__Exercise requirements__. Given the listing that follows, report all lines in which the string "simpl" occurs.

__Record set__.
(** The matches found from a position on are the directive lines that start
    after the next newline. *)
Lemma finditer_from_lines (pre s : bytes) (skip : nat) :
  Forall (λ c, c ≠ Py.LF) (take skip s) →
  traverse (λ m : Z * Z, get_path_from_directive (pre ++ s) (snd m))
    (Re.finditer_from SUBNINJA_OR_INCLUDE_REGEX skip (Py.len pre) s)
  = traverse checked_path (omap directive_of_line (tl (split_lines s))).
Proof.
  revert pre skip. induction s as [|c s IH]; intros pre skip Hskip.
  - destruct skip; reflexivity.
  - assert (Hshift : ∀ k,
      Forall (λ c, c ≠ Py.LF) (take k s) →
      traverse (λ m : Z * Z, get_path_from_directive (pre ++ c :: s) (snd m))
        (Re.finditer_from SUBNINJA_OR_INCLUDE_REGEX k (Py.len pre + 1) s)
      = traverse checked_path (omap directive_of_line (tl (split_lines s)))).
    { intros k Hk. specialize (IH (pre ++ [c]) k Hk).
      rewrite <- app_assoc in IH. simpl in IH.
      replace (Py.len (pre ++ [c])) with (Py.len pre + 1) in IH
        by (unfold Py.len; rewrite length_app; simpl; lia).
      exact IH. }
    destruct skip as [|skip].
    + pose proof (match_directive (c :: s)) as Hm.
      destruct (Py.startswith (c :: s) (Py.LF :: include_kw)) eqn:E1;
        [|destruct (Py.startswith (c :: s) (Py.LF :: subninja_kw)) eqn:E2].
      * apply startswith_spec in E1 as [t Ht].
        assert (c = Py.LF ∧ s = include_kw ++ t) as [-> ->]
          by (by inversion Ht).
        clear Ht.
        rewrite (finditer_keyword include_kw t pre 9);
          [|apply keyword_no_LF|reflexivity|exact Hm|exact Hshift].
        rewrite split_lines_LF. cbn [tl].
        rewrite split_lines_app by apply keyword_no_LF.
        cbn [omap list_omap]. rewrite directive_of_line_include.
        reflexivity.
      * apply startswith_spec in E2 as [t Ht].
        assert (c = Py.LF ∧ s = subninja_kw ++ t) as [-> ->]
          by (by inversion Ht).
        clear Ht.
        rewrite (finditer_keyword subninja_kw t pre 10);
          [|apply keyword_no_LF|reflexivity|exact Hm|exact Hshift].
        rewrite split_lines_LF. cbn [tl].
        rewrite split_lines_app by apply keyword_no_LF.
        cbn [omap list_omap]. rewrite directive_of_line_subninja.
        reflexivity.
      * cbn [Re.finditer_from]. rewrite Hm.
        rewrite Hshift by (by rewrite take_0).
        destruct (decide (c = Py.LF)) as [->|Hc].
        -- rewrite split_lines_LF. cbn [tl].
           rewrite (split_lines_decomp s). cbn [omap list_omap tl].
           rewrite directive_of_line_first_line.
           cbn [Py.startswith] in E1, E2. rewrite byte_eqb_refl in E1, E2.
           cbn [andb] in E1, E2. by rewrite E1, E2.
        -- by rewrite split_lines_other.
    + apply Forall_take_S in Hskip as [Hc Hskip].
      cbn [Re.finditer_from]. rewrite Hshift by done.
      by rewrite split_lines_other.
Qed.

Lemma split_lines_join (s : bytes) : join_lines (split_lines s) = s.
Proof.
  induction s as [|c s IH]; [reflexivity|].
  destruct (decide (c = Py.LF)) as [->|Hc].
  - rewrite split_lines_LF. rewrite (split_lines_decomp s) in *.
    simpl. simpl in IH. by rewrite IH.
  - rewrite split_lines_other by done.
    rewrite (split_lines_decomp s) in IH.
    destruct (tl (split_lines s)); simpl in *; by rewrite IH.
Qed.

__Answer area__.
      rewrite <- app_assoc in IH. simpl in IH.
        by (unfold Py.len; rewrite length_app; simpl; lia).
    simpl. simpl in IH. by rewrite IH.
    destruct (tl (split_lines s)); simpl in *; by rewrite IH.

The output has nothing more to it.